The SubQ streaming API uses WebSocket for bidirectional communication. Your client sends binary audio frames and JSON control messages. The server responds with JSON messages that contain transcripts, metadata, and events.

Why WebSocket?

A traditional REST API follows a request-response pattern: you send a request, wait for the response, and the connection closes. This works well for batch transcription where you upload a complete audio file, but it doesn't work for real-time streaming.

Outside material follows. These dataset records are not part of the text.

(** [width=\x22200\x22 height=\x22100\x22] yields the frame [0 0 200 100]. *)
Lemma frame_of_200_by_100 :
  inferViewBox sized
  = "<svg width=" ++ dq ++ "200" ++ dq ++ " height=" ++ dq ++ "100" ++ dq
    ++ " viewBox=" ++ dq ++ "0 0 200 100" ++ dq ++ "><rect/></svg>".
Proof. vm_compute; reflexivity. Qed.



(** ** Font-face injection (C6) *)






(** * Further properties *)





(** [updateTypeXmlFile] completes normally and writes nothing but the
    mapping file. *)
Lemma updateTypeXmlFile_cases (fontName fontsDir : str) (w : World) :
  updateTypeXmlFile fontName fontsDir w = (Normal tt, w)
  \/ (exists line, updateTypeXmlFile fontName fontsDir w = (Normal tt, addError line w))
  \/ (exists d x,
         fonts w = Some d
         /\ updatedTypeXml fontName fontsDir (map fst d) (readFile "type.xml" d) = Written x
         /\ updateTypeXmlFile fontName fontsDir w
            = (Normal tt, setFonts (Some (writeFile "type.xml" x d)) w)).
Proof.
  unfold updateTypeXmlFile, bind, getWorld.
  destruct (fonts w) as [d|] eqn:Ed.
  - destruct (updatedTypeXml _ _ _ _) as [x| |] eqn:Eu.
    + right; right; now exists d, x.
    + now left.
    + right; left; now eexists.
  - right; left; now eexists.
Qed.

Lemma downloadGoogleFont_cases (fontName fontsDir : str) (w : World) :
  (In fontName systemFonts /\ downloadGoogleFont fontName fontsDir w = (Normal false, w))
  \/ (exists line,
         (apiKey w = None \/ apiKey w = Some [])
         /\ downloadGoogleFont fontName fontsDir w = (Normal false, addError line w))
  \/ (exists key line,
         apiKey w = Some key /\ key <> []
         /\ downloadGoogleFont fontName fontsDir w
            = (Normal false, addError line (addCall (HttpGet (apiUrlOf key)) w)))
  \/ (exists key ttfUrl line,
         apiKey w = Some key /\ key <> []
         /\ downloadGoogleFont fontName fontsDir w
            = (Normal false,
               addError line (addCall (HttpHead ttfUrl) (addCall (HttpGet (apiUrlOf key)) w))))
  \/ (exists key ttfUrl line,
         apiKey w = Some key /\ key <> []
         /\ downloadGoogleFont fontName fontsDir w
            = (Normal false, addError line (afterProbe key ttfUrl w)))
  \/ (exists key ttfUrl bytes w',
         apiKey w = Some key /\ key <> []
         /\ download (network w) ttfUrl = inl bytes
         /\ updateTypeXmlFile fontName fontsDir
              (setFonts (Some (writeFile (regularFileName fontName) bytes
                                 (entriesOf (afterProbe key ttfUrl w))))
                        (afterProbe key ttfUrl w))
            = (Normal tt, w')
         /\ downloadGoogleFont fontName fontsDir w = (Normal true, w')).
Proof.
  remember (downloadGoogleFont fontName fontsDir w) as r eqn:Er.
  cbv [downloadGoogleFont tryCatch bind getWorld throw ret httpGet httpHead modify
       consoleError fetchAndRegister] in Er.
  destruct (existsb (str_eqb fontName) systemFonts) eqn:Esys.
  { left; split; [now apply systemFonts_includes|exact Er]. }
  right.
  destruct (apiKey w) as [[|c key]|] eqn:Ekey;
    try (left; eexists; split; [auto|exact Er]).
  right.
  cbn [network addCall] in Er.
  destruct (catalog (network w) _) as [message| |items];
    try (left; exists (c :: key); eexists; repeat split; [discriminate|exact Er]).
  destruct (find _ items) as [fontInfo|];
    [|left; exists (c :: key); eexists; repeat split; [discriminate|exact Er]].
  destruct (regular fontInfo) as [[|u rl]|];
    try (left; exists (c :: key); eexists; repeat split; [discriminate|exact Er]).
  right.
  set (ttfUrl := replaceRe noFlags woffRegex (u :: rl) ".ttf") in Er.
  change (network (addCall _ w)) with (network w) in Er.
  destruct (headFailure (network w) ttfUrl) as [message|].
  { left; exists (c :: key), ttfUrl; eexists; repeat split; [discriminate|exact Er]. }
  right.
  change (network _) with (network (afterProbe (c :: key) ttfUrl w)) in Er.
  replace (network (afterProbe (c :: key) ttfUrl w)) with (network w) in Er
    by (unfold afterProbe, ensureDirectory; cbn; destruct (fonts w); reflexivity).
  destruct (download (network w) ttfUrl) as [bytes|message] eqn:Edl.
  - right.
    destruct (updateTypeXmlFile_cases fontName fontsDir
                (setFonts (Some (writeFile (regularFileName fontName) bytes
                                   (entriesOf (afterProbe (c :: key) ttfUrl w))))
                          (afterProbe (c :: key) ttfUrl w)))
      as [H|[[line H]|[d [x [_ [_ H]]]]]];
      exists (c :: key), ttfUrl, bytes; eexists; (split; [reflexivity|]);
      (split; [discriminate|]); (split; [exact Edl|]); (split; [exact H|]);
      rewrite Er;
      change (updateTypeXmlFile fontName fontsDir _)
        with (updateTypeXmlFile fontName fontsDir
                (setFonts (Some (writeFile (regularFileName fontName) bytes
                                   (entriesOf (afterProbe (c :: key) ttfUrl w))))
                          (afterProbe (c :: key) ttfUrl w)));
      rewrite H; reflexivity.
  - left; exists (c :: key), ttfUrl; eexists; repeat split; [discriminate|exact Er].
Qed.

Tactic Notation "download_cases" constr(name) constr(dir) constr(world) :=
  destruct (downloadGoogleFont_cases name dir world)
    as [[Hsys Hrun]
       |[[line [Hkey Hrun]]
        |[[key [line [Hkey [Hnonempty Hrun]]]]
         |[[key [ttfUrl [line [Hkey [Hnonempty Hrun]]]]]
          |[[key [ttfUrl [line [Hkey [Hnonempty Hrun]]]]]
           |[key [ttfUrl [bytes [w' [Hkey [Hnonempty [Hdl [Hu Hrun]]]]]]]]]]]]].

(** ** The resolver: calls and files *)








(** ** The aggregate report *)

Lemma ensureFont_cases (fontsDir : str) (results : Results) (fontName : str) (w : World) :
  (fontExistsLocally fontName (readdir w) = true
   /\ ensureFont fontsDir results fontName w = (pushFoundLocally fontName results, w))
  \/ (fontExistsLocally fontName (readdir w) = false
      /\ downloadGoogleFont fontName fontsDir w
         = (Normal true, snd (downloadGoogleFont fontName fontsDir w))
      /\ ensureFont fontsDir results fontName w
         = (pushDownloaded fontName results, snd (downloadGoogleFont fontName fontsDir w)))
  \/ (fontExistsLocally fontName (readdir w) = false
      /\ downloadGoogleFont fontName fontsDir w
         = (Normal false, snd (downloadGoogleFont fontName fontsDir w))
      /\ ensureFont fontsDir results fontName w
         = (pushFailed fontName results, snd (downloadGoogleFont fontName fontsDir w))).
Proof.
  unfold ensureFont.
  destruct (fontExistsLocally fontName (readdir w)); [now left|right].
  destruct (downloadGoogleFont_returns fontName fontsDir w) as [[|] [w' H]]; rewrite H;
    [left|right]; now repeat split.
Qed.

Streaming speech-to-text requires a persistent, two-way connection. Your application needs to send audio continuously while simultaneously receiving transcript updates. WebSocket provides this bidirectional channel over a single connection where your client pushes audio frames in one direction, while the server simultaneously responds with transcript results.

Connect to the API

To get started, you connect to one of the following endpoints:

EndpointAccepts
wss://stt-api.subq.ai/v1/listenEncoded audio (MP3, AAC, FLAC, WAV, OGG, WebM, Opus, M4A) and raw PCM
wss://stt-api.subq.ai/v1/listen/pcmRaw PCM only (optimized for low-latency PCM streams)

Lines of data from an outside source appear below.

Lemma replace_section_slot sections node slot :
  (replace_section sections node).2 = Return slot ->
  slot_from [node] (replace_section sections node).1 slot.
Proof.
  assert (In node [node]) by by left.
  destruct (replace_section_cases sections node)
    as [[-> _]|[[-> _]|[(e & -> & Hsec & He & _)|(e & -> & Hsec & He & _)]]];
    cbn [fst snd]; try done; intros [= <-]; cbn [slot_from]; [done| |].
  - rewrite He. eauto 10.
  - rewrite lookup_insert_eq. eauto 10.
Qed.

(** *** The walk *)

Lemma map_base_cons sections node (rest : list Token) :
  map_base sections (node :: rest)
  = match (replace_section sections node).2 with
    | Return slot =>
        ((map_base (replace_section sections node).1 rest).1,
         push slot (map_base (replace_section sections node).1 rest).2)
    | Throw e => ((replace_section sections node).1, Throw e)
    end.
Proof.
  cbn [map_base]. destruct (replace_section sections node) as [s1 [slot|e]];
    cbn [fst snd]; [|done]. by destruct (map_base s1 rest).
Qed.

Lemma push_Return slot (rest : Completion (list Slot)) (slots : list Slot) :
  push slot rest = Return slots ->
  exists slots', rest = Return slots' /\ slots = slot :: slots'.
Proof. destruct rest as [slots'|e]; [|done]. intros [= <-]. eauto. Qed.

(** A walk that returns went through every step. *)
Lemma map_base_Return sections node (rest : list Token) (slots : list Slot) :
  (map_base sections (node :: rest)).2 = Return slots ->
  exists slot slots',
    (replace_section sections node).2 = Return slot
    /\ (map_base (replace_section sections node).1 rest).2 = Return slots'
    /\ (map_base sections (node :: rest)).1
       = (map_base (replace_section sections node).1 rest).1
    /\ slots = slot :: slots'.
Proof.
  rewrite map_base_cons.
  destruct (replace_section sections node).2 as [slot|e]; [|done]. cbn [fst snd].
  intros (slots' & ? & ?)%push_Return. eauto 10.
Qed.

Lemma map_base_length (base : list Token) : forall sections (slots : list Slot),
  (map_base sections base).2 = Return slots -> length slots = length base.
Proof.
  induction base as [|node base IH]; intros sections slots; [by intros [= <-]|].
  intros (slot & slots' & _ & Hrest & _ & ->)%map_base_Return.
  cbn [length]. f_equal. by eapply IH.
Qed.

Lemma map_base_other (base : list Token) id : forall sections,
  (forall n, In n base -> is_section_named id n = false) ->
  (map_base sections base).1 !! id = sections !! id.
Proof.
  induction base as [|node base IH]; intros sections H; [done|].
  rewrite map_base_cons.
  pose proof (replace_section_other sections node id (H node (or_introl eq_refl))) as H1.
  destruct (replace_section sections node).2; cbn [fst]; [|done].
  rewrite IH by (intros; apply H; by right). done.
Qed.

Lemma map_base_dom (base : list Token) id : forall sections,
  is_Some ((map_base sections base).1 !! id) <-> is_Some (sections !! id).
Proof.
  induction base as [|node base IH]; intros sections; [done|].
  rewrite map_base_cons.
  destruct (replace_section sections node).2; cbn [fst];
    by rewrite ?IH, replace_section_dom.
Qed.

Lemma map_base_files (base : list Token) : forall sections,
  files_sections sections -> files_sections (map_base sections base).1.
Proof.
  induction base as [|node base IH]; intros sections H; [done|].
  rewrite map_base_cons.
  destruct (replace_section sections node).2; cbn [fst];
    [by apply IH, replace_section_files|by apply replace_section_files].
Qed.

Lemma slot_from_mono (base base' : list Token) sections sections' slot :
  (forall n, In n base -> In n base') ->
  (forall id, is_Some (sections !! id) -> is_Some (sections' !! id)) ->
  slot_from base sections slot -> slot_from base' sections' slot.
Proof.
  intros Hb Hs. destruct slot as [node|id]; cbn [slot_from]; [by apply Hb|].
  intros [H (b & ? & ? & ?)]. split; [by apply Hs|]. exists b. auto.
Qed.

(** Every slot of the walk is a base token or names an entry of the final
    store that a section of the base list asked for. *)
Lemma map_base_slots (base : list Token) : forall sections (slots : list Slot),
  (map_base sections base).2 = Return slots ->
  Forall (slot_from base (map_base sections base).1) slots.
Proof.
  induction base as [|node base IH]; intros sections slots;
    [intros [= <-]; by constructor|].
  intros Hwalk.
  destruct (map_base_Return _ _ _ _ Hwalk) as (slot & slots' & Hslot & Hrest & -> & ->).
  constructor.
  - eapply slot_from_mono; [| |by apply replace_section_slot].
    + intros n [<-|[]]. by left.
    + intros id. by rewrite map_base_dom.
  - eapply Forall_impl; [by apply IH|]. intros s.
    apply slot_from_mono; [|done]. intros n ?. by right.
Qed.

(** Tokens that meet no extended section stay in their slot. *)
Lemma map_base_own (base : list Token) :
  forall sections (slots : list Slot) (i : nat) node,
    (map_base sections base).2 = Return slots ->
    base !! i = Some node ->
    isBlock node "section" = false \/ sections !! section_id node = None ->
    slots !! i = Some (Own node).
Proof.
  induction base as [|b base IH]; intros sections slots i node Hwalk Hi H; [done|].
  destruct (map_base_Return _ _ _ _ Hwalk) as (slot & slots' & Hslot & Hrest & _ & ->).
  destruct i as [|i].
  - injection Hi as ->. cbn [lookup list_lookup]. f_equal.
    destruct (replace_section_cases sections node)
      as [[R _]|[[R _]|[(e & R & Hsec & He & _)|(e & R & Hsec & He & _)]]];
      rewrite R in Hslot; cbn [snd] in Hslot; try done;
      try (by injection Hslot as <-);
      destruct H as [H|H]; congruence.
  - apply (IH _ _ _ _ Hrest Hi). destruct H as [H|H]; [by left|right].
    apply eq_None_not_Some. rewrite replace_section_dom.
    by apply eq_None_not_Some.
Qed.

(** A base section with an entry on file gets a reference to that entry. *)
Lemma map_base_shared (base : list Token) :
  forall sections (slots : list Slot) (i : nat) node,
    (map_base sections base).2 = Return slots ->
    base !! i = Some node ->
    isBlock node "section" = true ->
    is_Some (sections !! section_id node) ->
    slots !! i = Some (Shared (section_id node)).
Proof.
  induction base as [|b base IH]; intros sections slots i node Hwalk Hi Hsec Hfile;
    [done|].
  destruct (map_base_Return _ _ _ _ Hwalk) as (slot & slots' & Hslot & Hrest & _ & ->).
  destruct i as [|i].
  - injection Hi as ->. cbn [lookup list_lookup]. f_equal.
    destruct Hfile as [e He].
    destruct (hasChildSuper e) eqn:S.
    + rewrite (replace_section_super _ _ _ Hsec He S) in Hslot.
      by injection Hslot as <-.
    + rewrite (replace_section_plain _ _ _ Hsec He S) in Hslot.
      by injection Hslot as <-.
  - apply (IH _ _ _ _ Hrest Hi Hsec). by apply replace_section_dom.
Qed.

Lemma no_inherited_step sections node (base : list Token) :
  no_inherited sections (node :: base) ->
  no_inherited (replace_section sections node).1 base.
Proof.
  intros H b Hb Hsec.
  destruct (get_section_keys sections (replace_section sections node).1 (section_id b))
    as [Hinh _]; [intros k; apply replace_section_dom|].
  rewrite Hinh. apply H; [by right|done].
Qed.

(** The walk returns when no section asks for an inherited member... *)
Lemma map_base_returns (base : list Token) : forall sections,
  no_inherited sections base ->
  exists slots, (map_base sections base).2 = Return slots.
Proof.
  induction base as [|node base IH]; intros sections H; [by exists []|].
  rewrite map_base_cons.
  destruct (IH _ (no_inherited_step _ _ _ H)) as [slots Hslots].
  destruct (replace_section_cases sections node)
    as [[R _]|[[R [Hsec Hget]]|[(e & R & _)|(e & R & _)]]];
    rewrite R in *; cbn [fst snd] in *; try (rewrite Hslots; by eauto).
  exfalso. by apply (H node); [left| |].
Qed.

(** ... and throws a type error, and nothing else, when one does. *)
Lemma map_base_throws (base : list Token) : forall sections b,
  In b base -> isBlock b "section" = true ->
  get_section sections (section_id b) = Inherited ->
  (map_base sections base).2 = Throw TypeError.
Proof.
  induction base as [|node base IH]; intros sections b Hb Hsec Hget; [done|].
  rewrite map_base_cons.
  destruct (replace_section sections node).2 as [slot|e] eqn:Hstep.
  - destruct Hb as [->|Hb].
    + rewrite (replace_section_throws _ _ Hsec Hget) in Hstep. done.
    + cbn [snd]. rewrite (IH _ b Hb Hsec); [done|].
      by apply (get_section_keys sections), Hget; intros k; apply replace_section_dom.
  - cbn [snd]. f_equal.
    destruct (replace_section_cases sections node)
      as [[R _]|[[R _]|[(e' & R & _)|(e' & R & _)]]];
      rewrite R in Hstep; cbn [snd] in Hstep; congruence.
Qed.

Lemma map_base_app (l1 l2 : list Token) : forall sections (slots : list Slot),
  (map_base sections l1).2 = Return slots ->
  map_base sections (l1 ++ l2)
  = ((map_base (map_base sections l1).1 l2).1,
     match (map_base (map_base sections l1).1 l2).2 with
     | Return slots' => Return (slots ++ slots')
     | Throw e => Throw e
     end).
Proof.
  induction l1 as [|node l1 IH]; intros sections slots.
  - intros [= <-]. cbn [app map_base fst snd].
    by destruct (map_base sections l2) as [? [?|?]].
  - intros Hwalk.
    destruct (map_base_Return _ _ _ _ Hwalk)
      as (slot & slots' & Hslot & Hrest & Hstore & ->).
    rewrite Hstore, <- app_comm_cons, map_base_cons, Hslot, (IH _ _ Hrest).
    cbn [fst snd]. by destruct (map_base _ l2).2.
Qed.

Lemma map_base_untouched (base : list Token) sections :
  (forall node, In node base ->
     isBlock node "section" = false
     \/ get_section sections (section_id node) = Undefined) ->
  map_base sections base = (sections, Return (map Own base)).
Proof.
  induction base as [|b base IH]; intros H; [done|].
  rewrite map_base_cons, replace_section_own by (apply H; by left).
  cbn [fst snd]. rewrite IH by (intros; apply H; by right). done.
Qed.

Lemma read_own sections (base : list Token) : map (read sections) (map Own base) = base.
Proof. induction base as [|b base IH]; [done|]. cbn [map read]. by rewrite IH. Qed.

Lemma mergeSections_unfold (base extended : list Token) :
  mergeSections base extended
  = match (map_base (extendedSections extended) base).2 with
    | Return slots =>
        Return (extendedSetCalls extended
                  ++ map (read (map_base (extendedSections extended) base).1) slots)
    | Throw e => Throw e
    end.
Proof.
  unfold mergeSections.
  by destruct (map_base (extendedSections extended) base) as [? [?|?]].
Qed.

Lemma mergeSections_Return (base extended result : list Token) :
  mergeSections base extended = Return result ->
  exists slots,
    (map_base (extendedSections extended) base).2 = Return slots
    /\ result = extendedSetCalls extended
                  ++ map (read (map_base (extendedSections extended) base).1) slots.
Proof.
  rewrite mergeSections_unfold.
  destruct (map_base (extendedSections extended) base).2 as [slots|e]; [|done].
  intros [= <-]. eauto.
Qed.

(** When no section on file starts with a [super] tag the store is never
    written, and each section of the base list is replaced by the section
    on file under its identifier, if there is one. *)
Lemma map_base_plain (base : list Token) sections :
  (forall id e, sections !! id = Some e -> hasChildSuper e = false) ->
  no_inherited sections base ->
  map_base sections base
  = (sections,
     Return (map (fun node =>
                    if isBlock node "section"
                    then match sections !! section_id node with
                         | Some _ => Shared (section_id node)
                         | None => Own node
                         end
                    else Own node) base)).
Proof.
  intros Hplain. induction base as [|b base IH]; intros Hsafe; [done|].
  rewrite map_base_cons.
  assert (replace_section sections b
          = (sections,
             Return (if isBlock b "section"
                     then match sections !! section_id b with
                          | Some _ => Shared (section_id b)
                          | None => Own b
                          end
                     else Own b))) as Hstep.
  { destruct (isBlock b "section") eqn:B; [|by apply replace_section_own; left].
    destruct (sections !! section_id b) as [e|] eqn:E.
    - eapply replace_section_plain; eauto.
    - apply replace_section_own. right. apply get_section_None; [|done].
      apply Hsafe; [by left|done]. }
  rewrite Hstep. cbn [fst snd].
  rewrite IH; [done|]. intros n Hn. apply Hsafe. by right.
Qed.

End Merger.

(** C4: when the extended list declares several sections under one
    identifier, the one declared last is the one on file, whatever was
    declared before it; the merge goes through and puts that section in
    place of the base section of that identifier. *)
Theorem extendedSections_last_wins (earlier later : list Token) (node : Token) :
  isBlock node "section" = true ->
  (forall n, In n later -> is_section_named (section_id node) n = false) ->
  extendedSections (earlier ++ node :: later) !! section_id node = Some node
  /\ (forall b,
        is_section_named (section_id node) b = true ->
        hasChildSuper node = false ->
        mergeSections [b] (earlier ++ node :: later)
        = Return (extendedSetCalls (earlier ++ node :: later) ++ [node])).
Proof.
  intros Hnode Hlater.
  pose proof (extendedSections_last earlier later node Hnode Hlater) as Hlast.
  split; [done|]. intros b [Hb Hid]%is_section_named_true Hplain.
  rewrite mergeSections_unfold, map_base_cons.
  rewrite <- Hid in Hlast.
  rewrite (replace_section_plain _ _ _ Hb Hlast Hplain).
  cbn [fst snd map_base push map read]. by rewrite Hlast.
Qed.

To establish a secure connection, authenticate with the Sec-WebSocket-Protocol header:

Sec-WebSocket-Protocol: token, YOUR_SUBQ_API_KEY

After a successful handshake, the server returns 101 Switching Protocols.

Send client messages

Your client can send two types of messages: binary audio frames and JSON control messages.

Binary audio frames

Send audio data as binary WebSocket frames. The API supports the following formats:

  • Encoded audio: MP3, AAC, FLAC, WAV, OGG, WebM, Opus, M4A (auto-detected)
  • Raw PCM: 16-bit signed little-endian (s16le), with a configurable sample rate through the sample_rate parameter

There's no required chunk size. You can send audio frames as they become available such as when your microphone produces them. The server buffers and processes audio continuously.

Control messages

You send JSON control messages to manage the stream:

MessageDescription
{"type": "KeepAlive"}Prevents the connection from timing out during periods of silence
{"type": "Finalize"}Flushes the server buffer and returns any remaining results as final
{"type": "CloseStream"}Gracefully closes the connection after processing remaining audio

Receive server messages

The server sends the following JSON message types:

Metadata

The server sends metadata once when the connection opens. It contains session information:

{
  "type": "Metadata",
  "request_id": "abc-123",
  "created": "2026-03-04T12:00:00.000000Z",
  "duration": 0.0,
  "channels": 1,
  "model_info": {
    "name": "<model_id>",
    "version": "",
    "arch": "subq-asr"
  }
}

Results

The server sends transcript data continuously as audio is processed:

{
  "type": "Results",
  "channel_index": [0],
  "duration": 1.98,
  "start": 0.00,
  "is_final": false,
  "speech_final": false,
  "channel": {
    "alternatives": [{
      "transcript": "Hello world",
      "confidence": 0.95,
      "words": [
        ["Hello", 0, 320],
        ["world", 320, 640]
      ]
    }]
  }
}
FieldDescription
is_finaltrue when the transcript for this segment is stable
speech_finaltrue when the speaker has finished an utterance
wordsArray of [word, start_ms, end_ms]. Timestamps are in milliseconds
confidenceConfidence score (0–1)

SpeechStarted

When the server detects voice activity, it sends SpeechStarted if vad_events=true is already configured:

{
  "type": "SpeechStarted",
  "channel": [0],
  "timestamp": 0.0
}

UtteranceEnd

When a silence threshold is reached, the server sends UtteranceEnd. It requires you to have the utterance_end_ms parameter and word timestamps set:

{
  "type": "UtteranceEnd",
  "channel": [0],
  "last_word_end": 2.5
}

Configure query parameters

You can append these parameters to the WebSocket URL to configure the stream:

ParameterDefaultDescription
encodingAuto-detectAudio format: pcm, mp3, aac, flac, wav, ogg, webm, opus, m4a.
sample_rate16000Sample rate in Hz. Applies to PCM audio only.
interim_resultstrueSend partial transcripts while audio is streaming.
endpointingServer defaultSentence finalization delay in milliseconds, or false to disable.
utterance_end_ms-Silence duration (in milliseconds) that triggers an UtteranceEnd event.
vad_eventsfalseSend SpeechStarted events when voice activity is detected.
languageenLanguage code: en, es, or auto.
keywords-Keyword boosting. This parameter is repeatable.
redact-PII redaction mode: pii, pci, numbers, or true.